# Some Questions - About to start EI dosing a 50 gallon



## Kyle D (May 15, 2010)

I am about to start using the EI method to dose my tank and was hoping somebody could answer some of my questions about the dosing, how it will affect the fish, and also check my dosing scheme to see if its ok.

The aquarium is a 50 US Gal tank (36"x18"x18") with a Rena Filstar XP3 canister filter going full blast (rated for 350 gph) and it has 4x39W T5-HO lights on it and they are on for 8 hours per day in two 4 hour periods with 2 hours in between the periods. The bulbs are in 2 36" Hagen GLO double fixtures and the fixtures are resting right on the lip of the tank, so they're only about 2-3" from the surface of the water. The substrate is a mixture of Fluorite Black, pool filter sand and black aquarium gravel all over a layer of API First Layer laterite. I am running a pressurized CO2 system using the Milwaukee MA957 regulator with the CO2 being pumped into the venturi port on a Hagen Elite mini internal filter which is blowing into a filter sponge which traps the bubbles in it and eventually produces a fine mist of bubbles. I'm using a Red Sea drop checker with a 5 dKH solution and it is always green which I believe means that there is approximately 38 ppm CO2 in the tank. The tank is heavily planted and there are two pieces of driftwood in it as well. The pH is around 6.8 and the dKH is around 14-15.
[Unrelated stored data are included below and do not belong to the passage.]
Lemma turn_sends cf n st :
  cf_server cf = true -> cf_url cf = true -> pagination (b_pager st) = true ->
  exists st' q, updatePagination cf false (with_page (set_pageNumber n) st) = Ok st' /\
    b_sent st' = b_sent st ++ [q] /\ q_limit q = int (pageSize (b_pager st)) /\
    q_offset q = int (pageSize (b_pager st) *
      (clamp (server_pages (totalRows (b_pager st)) (pageSize (b_pager st))) n - 1)).
Proof.
  intros Hs Hu Hp. unfold updatePagination. rewrite Hs.
  set (st1 := if cf_maintainSelected cf then _ else _).
  assert (b_pager st1 = set_pageNumber n (b_pager st) /\ b_sent st1 = b_sent st) as [Hp1 Hs1].
  { subst st1. case_match; [done|exact (resetRows_pager (with_page (set_pageNumber n) st))]. }
  unfold initPagination, initServer. rewrite Hp1.
  change (pagination (set_pageNumber n (b_pager st))) with (pagination (b_pager st)). rewrite Hp, Hu.
  set (p' := paginate _ _ _).
  assert (pageNumber p' = clamp (server_pages (totalRows (b_pager st)) (pageSize (b_pager st))) n) as Hn.
  { subst p'. unfold paginate. rewrite Hs. by destruct (button_range _ _). }
  assert (pagination p' = true /\ pageSize p' = pageSize (b_pager st)) as [Hpag Hsz].
  { subst p'. by rewrite paginate_pagination, paginate_size. }
  eexists _, _. split; [reflexivity|]. cbn [b_pager set_pager b_sent push_query].
  rewrite Hpag, Hs1. cbn [q_limit q_offset]. by rewrite Hn, Hsz.
Qed.

(** The lists of applications are paged by the server, and the page the user
    clicks is the page the server is asked for: a button with the number [n] of
    an existing page sends one request, for which [queryParams] of the lists
    computes the page number [n] and the page size of the table. *)
Theorem server_page_asked (cf : config) (st : bt) (n : Z) (sort order : val) :
  cf_server cf = true -> cf_url cf = true -> pagination (b_pager st) = true ->
  1 <= pageSize (b_pager st) -> n <> pageNumber (b_pager st) ->
  1 <= n <= server_pages (totalRows (b_pager st)) (pageSize (b_pager st)) ->
  exists st' q limit offset, bt_step cf st (EPage n) = Ok st' /\ b_sent st' = b_sent st ++ [q] /\
    q_limit q = int limit /\ q_offset q = int offset /\
    field (queryParams limit offset sort order) "page" = int n /\
    field (queryParams limit offset sort order) "rows" = int (pageSize (b_pager st)).
Proof.
  intros Hs Hu Hp Hsize Hne Hn. cbn [bt_step]. unfold onPageNumber.
  destruct (Z.eqb_spec (pageNumber (b_pager st)) n); [congruence|].
  destruct (turn_sends cf n st Hs Hu Hp) as (st' & q & Hok & Hsent & Hl & Ho).
  rewrite clamp_id in Ho by lia. exists st', q, (pageSize (b_pager st)), (pageSize (b_pager st) * (n - 1)).
  split_ands; try done. rewrite Z.mul_comm. apply queryParams_page. lia.
Qed.

(** The list of lock namespaces (apply/locknsplist.js): the server has [total]
    rows and has sent the first [rows]. *)
Definition server_side : config := Config true true false false.
Definition lock_cols : list bcolumn := of_column <$> LockNsp.columns 0.
Definition lock_list (total : Z) (rows : list val) : bt :=
  BootstrapTable.after (and_then (bt_init server_side lock_cols true 10 []) (load server_side total (Some rows))).
Definition lock_row (id : string) : val := Obj [("id", Str id); ("db_name", Str "db"); ("status", int 1)].

Lemma server_page_asked_witness :
  exists st' q limit offset, bt_step server_side (lock_list 25 [lock_row "a"]) (EPage 3) = Ok st' /\
    b_sent st' = b_sent (lock_list 25 [lock_row "a"]) ++ [q] /\ q_limit q = int limit /\ q_offset q = int offset /\
    field (queryParams limit offset Undef Undef) "page" = int 3 /\
    field (queryParams limit offset Undef Undef) "rows" = int 10.
Proof.
  apply (server_page_asked server_side (lock_list 25 [lock_row "a"]) 3); [reflexivity..| | |].
  - apply Z.leb_le. reflexivity.
  - apply Z.eqb_neq. reflexivity.
  - split; apply Z.leb_le; reflexivity.
Defined.

(** ** Defects *)

(** Two clicks on "previous" on the first page, where it is drawn as disabled, and
    one on "next". *)
Definition impatient : list bt_event := [EPre; EPre; ENext].

Lemma impatient_steps cf st :
  preDisabled (b_pager st) = true -> nextDisabled (b_pager st) = false -> pageNumber (b_pager st) = 1 ->
  bt_steps cf st impatient =
    and_then (updatePagination cf false (with_page (set_pageNumber 0)
      (with_page (set_pageNumber (-1)) (with_page (set_pageNumber 0) st)))) Ok.
Proof.
  intros Hpre Hnext Hn. unfold impatient. cbn [bt_steps bt_step].
  unfold onPagePre at 1. rewrite Hpre, Hn. cbn [updatePagination and_then].
  unfold onPagePre, onPageNext. cbn [b_pager with_page set_pager preDisabled nextDisabled pageNumber set_pageNumber].
  rewrite Hpre. cbn [updatePagination and_then b_pager with_page set_pager nextDisabled pageNumber set_pageNumber].
  by rewrite Hnext.
Qed.

(** Drawing page 0 reads rows before the first. *)
Lemma page_zero_throws cf st :
  cf_server cf = false -> pagination (b_pager st) = true -> 1 <= pageSize (b_pager st) ->
  exists st', updatePagination cf false (with_page (set_pageNumber 0) st) = Threw st' /\ b_body st' = b_body st.
Proof.
  intros Hc Hp Hs. unfold updatePagination. rewrite Hc.
  set (st1 := if cf_maintainSelected cf then _ else _).
  assert (b_pager st1 = set_pageNumber 0 (b_pager st) /\ b_body st1 = b_body st) as [Hp1 Hb1].
  { subst st1. case_match; [done|]. unfold resetRows. by case_match. }
  unfold initPagination. rewrite Hp1. change (pagination (set_pageNumber 0 (b_pager st))) with (pagination (b_pager st)).
  rewrite Hp. set (len := length (getData st1)). set (p' := paginate cf len _).
  pose proof (paginate_from cf len (set_pageNumber 0 (b_pager st))) as Hfrom.
  pose proof (paginate_to cf Hc len (set_pageNumber 0 (b_pager st))) as Hto.
  pose proof (paginate_number cf Hc len (set_pageNumber 0 (b_pager st))) as Hn. fold p' in Hfrom, Hto, Hn.
  assert (pageNumber p' = 0) as Hz.
  { rewrite Hn. unfold clamp. cbn. destruct (page_count len (pageSize (b_pager st)) >? 0) eqn:E; cbn; [|done]. case_match; lia. }
  rewrite Hz in Hfrom, Hto. cbn [pageSize set_pageNumber] in Hfrom, Hto.
  unfold initBody. cbn [b_pager set_pager]. assert (pagination p' = true) as ->.
  { subst p'. by rewrite paginate_pagination. }
  rewrite Hc. cbn [andb negb].
  destruct (Z.to_nat (pageTo p' - (pageFrom p' - 1))) as [|m] eqn:Em; [lia|].
  cbn [draw_rows]. rewrite (proj2 (Z.ltb_lt _ _)) by lia. eexists. by split; [reflexivity|].
Qed.



(** A table paged by the server asks for page 0 instead. *)
Lemma disabled_previous_asks_zero (cf : config) (st : bt) (sort order : val) :
  cf_server cf = true -> cf_url cf = true -> pagination (b_pager st) = true -> 1 <= pageSize (b_pager st) ->
  preDisabled (b_pager st) = true -> nextDisabled (b_pager st) = false -> pageNumber (b_pager st) = 1 ->
  0 < server_pages (totalRows (b_pager st)) (pageSize (b_pager st)) ->
  exists st' q limit offset, bt_steps cf st impatient = Ok st' /\ b_sent st' = b_sent st ++ [q] /\
    q_limit q = int limit /\ q_offset q = int offset /\
    field (queryParams limit offset sort order) "page" = int 0.
Proof.
  intros Hs Hu Hp Hsize Hpre Hnext Hn Hpages. rewrite impatient_steps by done.
  set (st1 := with_page _ (with_page _ st)).
  destruct (turn_sends cf 0 st1 Hs Hu Hp) as (st' & q & Hok & Hsent & Hl & Ho).
  rewrite Hok. rewrite clamp_id in Ho by (cbn; lia).
  exists st', q, (pageSize (b_pager st)), (pageSize (b_pager st) * (0 - 1)). split_ands; try done.
  rewrite Z.mul_comm. apply queryParams_page. lia.
Qed.

(** The table of nodes (cluster/loadInfoData.js): eleven nodes, ten to a page. *)
Definition node_cols : list bcolumn := of_column <$> node_columns.
Definition a_node (id : Z) : val := Obj [("id", int id); ("state", int 1)].
Definition node_table : bt :=
  BootstrapTable.after (bt_init (Config false false false false) node_cols true 10 (a_node <$> zrange 1 11)).

(** A column of boxes without a name is never unticked by [resetRows], which
    takes the empty field name for a missing one.  On the table of nodes, a node
    that was ticked on the first page is still selected on the second page, where
    no box is ticked: the button that deletes the selected nodes deletes it.  On
    the list of lock namespaces, between a page click and the answer of the
    server, no box is ticked and the old rows are still selected. *)
Theorem unnamed_boxes_stay_selected :
  (let st := BootstrapTable.after (bt_steps (Config false false false false) node_table [EClick 0; ENext]) in
   ticked_rows st = [] /\ pluck "id" (getSelections st) = [int 1]) /\
  (let st := BootstrapTable.after (bt_steps server_side (lock_list 25 [lock_row "a"; lock_row "b"]) [EClick 1; ENext]) in
   ticked_rows st = [] /\ pluck "id" (getSelections st) = [Str "b"]).
Proof. split; split; vm_compute; reflexivity. Qed.
(* ===== verification/Served.v ===== *)
(** * The pages and their server

    The pages of the console composed with the routes of the server: whatever a page
    asks of the server in any state it can reach, by a request, by the address of a
    table or by a link, there is a handler for its method and path, and it names every
    parameter that the handler insists on; with the exceptions that [unserved] lists.
    The answers of the server are the ones of [handleAction]. *)

From S2P Require Import Prelude JsValue Json Browser Logic Outputs Contracts Widgets Utils Batch.
From S2P Require Import ClusterInfo Pager LockNsp ConfNsp RangeTopo CreateTable Tables SqlApply Scheduler Ranges Clusters.
From S2P Require Import Metrics Deploy Users SqlConsole ServerInfo Console Backend.

(** ** What a page asks of the server *)

(** A method, an address and the names of the fields of the form. *)
Record asking := Asking { ak_method : string; ak_url : string; ak_form : list string }.

Definition keys (v : val) : list string := match v with Obj fs => List.map fst fs | _ => [] end.

(** The tables and grids ask with [get] for the address in their options. *)
Definition asks (o : output) : option asking :=
  match o with
  | Sent r => Some (Asking (r_type r) (r_url r) (keys (r_data r)))
  | Refreshed _ url | WentTo url => Some (Asking "get" url [])
  | Called f args =>
      if String.eqb f "bootstrapTable" || String.eqb f "jqGrid" then
        match args with
        | [_; Obj options] => match assoc "url" options with Some (Str url) => Some (Asking "get" url []) | _ => None end
        | _ => None
        end
      else None
  | _ => None
  end.

(** The address names the parameter [k]. *)
Definition names (k url : string) : Prop :=
  exists pre sep post, (sep = "?" \/ sep = "&") /\ url = pre +:+ sep +:+ k +:+ "=" +:+ post.

Definition carries (a : asking) (p : param) : Prop :=
  match p with
  | Query k => names k (ak_url a)
  | PostForm k => existsb (String.eqb k) (ak_form a) = true
  | Session _ => True
  end.

(** What a check needs of the parameters that are there. *)
Fixpoint met (there : param -> Prop) (c : check) : Prop :=
  match c with
  | Given ps _ | Number ps _ => Forall there ps
  | OneGiven ps _ => List.Exists there ps
  | Unsigned p _ | Unmarshal p _ _ => there p
  | NumberIfGiven _ _ => True
  | OneOf p texts _ => there p \/ existsb (String.eqb "") texts = true
  | Unless p text c => there p \/ text = "" \/ met there c
  end.

Definition understood (a : asking) : Prop :=
  match find_route (ak_method a) (path_of (ak_url a)) with
  | Some rt => Forall (met (carries a)) (checks (rt_action rt))
  | None =>
      match List.find (fun pg => String.eqb pg.1 (path_of (ak_url a))) page_routes with
      | Some pg => ak_method a = "get" /\ Forall (fun k => names k (ak_url a)) pg.2
      | None => False
      end
  end.
(** C17: an operation on tasks, from the button to the master and back.  On the cluster page
    the user selects tasks, chooses an operation (delete, retry or pause) and confirms; the
    console's server passes the request on under [/manage/task/delete] as [taskIds], while
    the master looks for [rangeId] and [taskId] and refuses it.  The page then shows no
    message at all, and the tasks stay in the table. *)
Theorem task_operations_lost off E w t zs op c service session input :
  (forall s, plain (md5 s) = true) -> (forall s, md5 s <> "") -> (forall l, order l ≡ₚ l) -> leads m = true ->
  (SecretKey m = "" \/ SecretKey m = ci_token info /\ ClusterID m = uint_or_zero c) ->
  0 <= ts < 2 ^ 63 -> now <= (ts + 300) * 10 ^ 9 ->
  (forall url n, answers (receive num_error md5 (ci_master info) m now url) (http_get url n).2) ->
  select_cluster (uint_or_zero c) = inr (Some info) ->
  (forall ps, exists n n', pass_on md5 select_cluster order http_get (Range TaskOperation) ps ts n =
                           Some (n', service (Range TaskOperation) ps)) ->
  (forall before, e_server E before = serve service session) ->
  w_tables w !! "#viewpresentlist" = Some t -> pluck "id" (selected_rows t) = int <$> zs -> zs <> [] ->
  value_of w "#selectTask" = Str op -> op <> "" ->
  w_vars w !! "presentClusterTask.clusterId" = Some (Str c) -> c <> "" ->
  let w' := steps E (cluster_page off) w [Act AQueryPut; Confirm input] in
  exists text, json (Arr (int <$> zs)) = Str text /\ w_tables w' = w_tables w /\
    w_out w' = w_out w ++ [Asked (warn "任务操作" "执行"); Sent (task_request op c text);
                           Answered (task_request op c text) (Success (response 1 http_error_parameter_not_enough (Str "")))].
Proof.
  intros Hmd5 Hmd5' Horder Hleads Hkey Hts Hnow Hnet Hsel Hserv HE Ht Hrows Hne Hop Hop' Hc Hc' w'.
  destruct (ids_text zs) as (text & Hj & Hplain & Htext). exists text. split; [done|].
  apply (queryPut_refused off E w t zs op c text input); try done. intros before. rewrite HE.
  set (ps := param_value session (task_request op c text)).
  assert (Hroute : find_route "post" "/task/taskOperationById" = Some (POST "/task/taskOperationById" (Range TaskOperation)))
    by reflexivity.
  assert (Hchecks : failing ps (checks (Range TaskOperation)) = None).
  { cbn. by destruct op, c, text. }
  unfold serve. cbn [r_type r_url task_request post_sync]. change (path_of _) with "/task/taskOperationById".
  rewrite Hroute. cbn [rt_action POST]. fold ps. unfold Execute. rewrite Hchecks. f_equal.
  destruct (Hserv ps) as (n & n' & Hpass).
  destruct (refusal_passed_on num_error md5 order select_cluster http_get m info ts now Hnet (Range TaskOperation) ps
    _ HTTP_ERROR_PARAMETER_NOT_ENOUGH http_error_parameter_not_enough n eq_refl Hsel) as (n'' & res & Hpass' & Hres);
    [by apply task_refused|done|done|].
  rewrite Hpass in Hpass'. injection Hpass' as _ ->. exact Hres.
Qed.
End Tasks.

(** C28: a refusal of the master, as the page hears of it.  When the master refuses the
    request that the console passed on, the page receives code 1, and the reason only for
    the operations on nodes, tasks, replicas, schedulers and topology and the deletion of a
    database; for the operations on ranges, for the creation of a database and for the
    deletion of a table it is replaced by the words "internal error". *)
Theorem refusals_told (num_error : string -> string -> string) (md5 : string -> string)
    (order : list (string * string) -> list (string * string)) (select_cluster : Z -> go_error + option ClusterInfo)
    (net : Type) (http_get : string -> net -> net * option (Z * string)) (m : master_server) (info : ClusterInfo)
    (ts now code : Z) (msg : string) (rl : relay) (rt : route) (r : request) (n n' : net)
    (service : api_action -> (param -> string) -> go_error + val) (session : string -> string) :
  let a := rt_action rt in
  let ps := param_value session r in
  (forall url n, answers (receive num_error md5 (ci_master info) m now url) (http_get url n).2) ->
  find_route (r_type r) (path_of (r_url r)) = Some rt -> failing ps (checks a) = None ->
  relay_of a ps = Some (inr rl) -> select_cluster (cluster_of a ps) = inr (Some info) ->
  receive num_error md5 (ci_master info) m now (relay_url md5 order rl (cluster_of a ps) info ts) = Refused code msg ->
  go_int code -> code <> 0 ->
  pass_on md5 select_cluster order http_get a ps ts n = Some (n', service a ps) ->
  serve service session r =
  Success (response 1 (if explained a then msg else "internal error") (Str "")).
Proof.
  intros a ps Hnet Hrt Hck Ha Hsel Hr Hint Hcode Hpass. unfold serve. rewrite Hrt. fold a ps. unfold Execute. rewrite Hck.
  destruct (refusal_passed_on num_error md5 order select_cluster http_get m info ts now Hnet a ps rl code msg n Ha Hsel Hr Hint Hcode)
    as (n'' & res & Hpass' & Hres).
  rewrite Hpass in Hpass'. injection Hpass' as _ ->. rewrite Hres. by relay_case a Ha.
Qed.

(** ** Examples *)

Definition at_once : Z := 1000 * 10 ^ 9.
Definition get_from_master (url : string) (n : unit) : unit * option (Z * string) :=
  (n, match receive no_text one_hash (ci_master its_cluster) the_master at_once url with
      | Refused code msg => Some (200, default "" (stringify (httpReply code msg Null)))
      | NotFound => Some (404, "")
      | Forwarded | Accepted _ => None
      end).

Lemma get_from_master_answers url n :
  answers (receive no_text one_hash (ci_master its_cluster) the_master at_once url) (get_from_master url n).2.
Proof.
  unfold get_from_master. destruct (receive _ _ _ _ _ _) as [| |code msg|c]; cbn [snd answers]; [by eexists|done| |done].
  eexists. split; [reflexivity|]. destruct (stringify_clean (httpReply code msg Null) eq_refl) as (text & Ht).
  rewrite Ht. by apply parse_stringify.
Qed.

Definition only_cluster (_ : Z) : go_error + option ClusterInfo := inr (Some its_cluster).
Definition console_service (a : api_action) (ps : param -> string) : go_error + val :=
  match pass_on one_hash only_cluster as_given get_from_master a ps 1000 tt with
  | Some (_, res) => res
  | None => inl (Other "")
  end.
Definition console_env : env := served (serve console_service (fun _ => "")).
Definition tasks_world : world :=
  World (list_to_map [(("#selectTask", "value"), Str "retry")]) (list_to_map [("presentClusterTask.clusterId", Str "1")]) []
    (list_to_map [("#viewpresentlist", Table "操作" task_rows)]) None [] [].

Lemma task_operations_lost_witness :
  let w' := steps console_env (cluster_page 0) tasks_world [Act AQueryPut; Confirm ""] in
  exists text, json (Arr (int <$> [1; 2])) = Str text /\ w_tables w' = w_tables tasks_world /\
    w_out w' = [] ++ [Asked (warn "任务操作" "执行"); Sent (task_request "retry" "1" text);
      Answered (task_request "retry" "1" text) (Success (response 1 http_error_parameter_not_enough (Str "")))].
Proof.
  apply (task_operations_lost no_text one_hash as_given only_cluster get_from_master the_master its_cluster 1000 at_once
    0 console_env tasks_world (Table "操作" task_rows) [1; 2] "retry" "1" console_service (fun _ => "") "");
    try done; try lia; try (by right); try exact get_from_master_answers.
  intros ps. exists tt, tt. unfold console_service, pass_on. cbn [relay_of]. by destruct (send _ _ _ _ _ _ _ _) as [[] ?].
Defined.

(** Range -1 is to be deleted. *)
Definition delete_request : request :=
  post "/range/delete" [("clusterId", Str "1"); ("rangeId", Str "-1")].

Lemma refusals_told_witness :
  serve console_service (fun _ => "") delete_request = Success (response 1 "internal error" (Str "")).
Proof.
  apply (refusals_told no_text one_hash as_given only_cluster unit get_from_master the_master its_cluster 1000 at_once
    HTTP_ERROR "range is not int" (DeleteRange (-1)) (POST "/range/delete" (Range RangeDelete)) delete_request tt tt);
    [exact get_from_master_answers|reflexivity|reflexivity|reflexivity|reflexivity|vm_compute; reflexivity|done|done|
     vm_compute; reflexivity].
Defined.
(** What the service relies on.  A statement that fails changes nothing; an INSERT with
    the key of a row replaces the row; a DELETE by key touches the row if it is there;
    a list is ordered, and its page cut out of it. *)
Class AccountsLaws (db : Type) `{!AccountsDb db} : Prop := {
  ordered_privileges_law order d : Permutation (ordered_privileges order d) (map_to_list (privileges d));
  ordered_roles_law order d : Permutation (ordered_roles order d) (map_to_list (roles d));
  select_privileges_law order offset limit d l : SELECT_privileges order offset limit d = inr l ->
    l = limited (Some (offset, limit)) (ordered_privileges order d);
  select_roles_law order offset limit d l : SELECT_roles order offset limit d = inr l ->
    l = limited (Some (offset, limit)) (ordered_roles order d);
  insert_privilege_law u c p d : quotable u ->
    match INSERT_privilege u c p d with
    | (d', inl _) => account_tables d' = account_tables d
    | (d', inr _) => account_tables d' = (<[(u, c) := p]> (privileges d), roles d, metric_servers d)
    end;
  delete_privilege_law u c d : quotable u ->
    match DELETE_privilege u c d with
    | (d', inl _) => account_tables d' = account_tables d
    | (d', inr n) => account_tables d' = (delete (u, c) (privileges d), roles d, metric_servers d) /\
        n = if decide (is_Some (privileges d !! (u, c))) then 1 else 0
    end;
  delete_role_law r d :
    match DELETE_role r d with
    | (d', inl _) => account_tables d' = account_tables d
    | (d', inr n) => account_tables d' = (privileges d, delete r (roles d), metric_servers d) /\
        n = if decide (is_Some (roles d !! r)) then 1 else 0
    end;
  delete_metric_server_law addr d : quotable addr ->
    match DELETE_metric_server addr d with
    | (d', inl _) => account_tables d' = account_tables d
    | (d', inr n) => account_tables d' = (privileges d, roles d, metric_servers d ∖ {[addr]}) /\
        n = if decide (addr ∈ metric_servers d) then 1 else 0
    end
}.

(** ** The service *)

Section Accounts.
Context {db : Type} `{!AccountsDb db}.

(** These methods ask no master. *)
Local Abbreviation method := (Applications.method (db := db) (ms := unit)).
Local Abbreviation state := (Applications.state (db := db) (ms := unit)).

(** [if err != nil { return common.DB_ERROR }] *)
Definition or_db_error {A : Type} (m : method A) : method A :=
  try_bind m (fun r => match r with inl _ => err (Fbase DB_ERROR) | inr a => ok a end).

(** [make([]*T, offset, limit)]: [offset] nil pointers; a length that is negative or
    above the capacity panics, and so does a capacity beyond the address space (2^48
    bytes, for pointers of 8). *)
Definition make (offset limit : Z) : method (list val) :=
  if (offset <? 0) || (limit <? offset) || (2 ^ 45 <? limit) then panic else ok (replicate (Z.to_nat offset) Null).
The tank is stocked with the following:
- 9x 1" Rummynose Tetras
- 7x 1" Sterbai Corys
- 2x adult sodalis corys
- 2x adult wortoi corys
- 1x adult albino bn pleco
- 6x 1-1.5" calico bn pleco
- 2x adult gold x german blue rams
- 1x 3" gold marble angelfish
- 2x 2" marble angelfish

(The four adult corys will be getting moved soon and eventually I plan to only have 3 plecos in the tank. I am also considering adding a 4th angel and possible a pair of gold rams, but those are still up in the air.)

The dosing regime that I'm planning on following is from http://theplantedtank.co.uk/EI.htm and http://www.ukaps.org/EI.htm and is as follows:

- 1/2 tsp KNO3 + 1/8 tsp KH2PO4 + 1.5 tsp MgSO4 -> 3x per week
- 1/8 tsp traces -> 3x per week
- 50-75% WC per week

The traces will be provided by a chelate trace element mix (Fe 7%, B 1.3%, Mn 2%, Zn 0.4%, Cu 0.1%, Mo 0.06%).

According to the calculator on James' site I will be dosing over the week (combined):
- 29.15 ppm of Nitrate from Potassium Nitrate
- 22.15 ppm Potassium from Potassium Nitrate and Potassium Phosphate
- 12.01 ppm Magnesium from Magnesium Sulphate

Is this dosing regime acceptable or is it too much? Also, when first starting to dose EI, do I need to work up to the full doses?

My Significant Other nearly had a heart attack when I told her how much nitrates that I would be dosing. She is really worried about how the fish (specifically the Angel's) will handle that concentration of nitrate. Are the fish going to be in danger? I tried to explain to her that we would only be dosing 9.72 ppm of Nitrate 3x per week and that the plants would have two days to use that much and that the concentration of nitrogen by the end of the week should not be anywhere near 30 ppm because of the plant uptake. Am I correct in that assumption? Our biggest concern is for the safety and health of our fish and I would like to know if dosing like this would put them at risk. If so, what/how can we change to mitigate that risk? Another concern that she raised was the fact that won't the residual concentration of the chemicals continue to rise after each WC? For example, say by the end of the week there is 20 ppm (from an original 30ppm) of Nitrate left, after you do a 50% WC it leaves you with 10 ppm and then you dose the entire week and end up with the initial 10ppm plus the 30 ppm we added. When you do another 50% WC you're left with say 20 ppm of Nitrates and so on and so forth. We are both worried that this will also jeopardize our fish. Will it?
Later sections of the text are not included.